Definition start (fuel : nat) (cfg : RunnerConfig) (sources : ExperimentSources) (crash : option CP) (tape : list (option Control))
    (w : W) : res ClientError (Runner W CP * StartMode) * W :=
  match prepare_start cfg sources w with
  | (Ok (existing, b, config), w) =>
    match CommitState_from_root placeholder_payload with
    | Ok root =>
      match start_stage fuel existing (new_stage cfg sources b config crash root w) with
      | (Ok mode, x) =>
        let u := mkRunner x ∅ None tape StatusSnapshot_initial in
        (Ok (mkRunner x ∅ None tape (snapshot_of u), mode), rn_world (xs_run x))
      | (Err e, x) => (Err e, rn_world (xs_run x))
      | (Panic, x) => (Panic, rn_world (xs_run x))
      end
    | _ => (Panic, w)
    end
  | (Err e, w) => (Err e, w)
  | (Panic, w) => (Panic, w)
  end.
End Resume.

• • • • •

**EXERCISE GOAL:** Quote only the lines from the line containing "mode, x) =>" through the end of the entries, keeping the first and the last.

**TASK OUTPUT:**
      | (Ok mode, x) =>
        let u := mkRunner x ∅ None tape StatusSnapshot_initial in
        (Ok (mkRunner x ∅ None tape (snapshot_of u), mode), rn_world (xs_run x))
      | (Err e, x) => (Err e, rn_world (xs_run x))
      | (Panic, x) => (Panic, rn_world (xs_run x))
      end
    | _ => (Panic, w)
    end
  | (Err e, w) => (Err e, w)
  | (Panic, w) => (Panic, w)
  end.
End Resume.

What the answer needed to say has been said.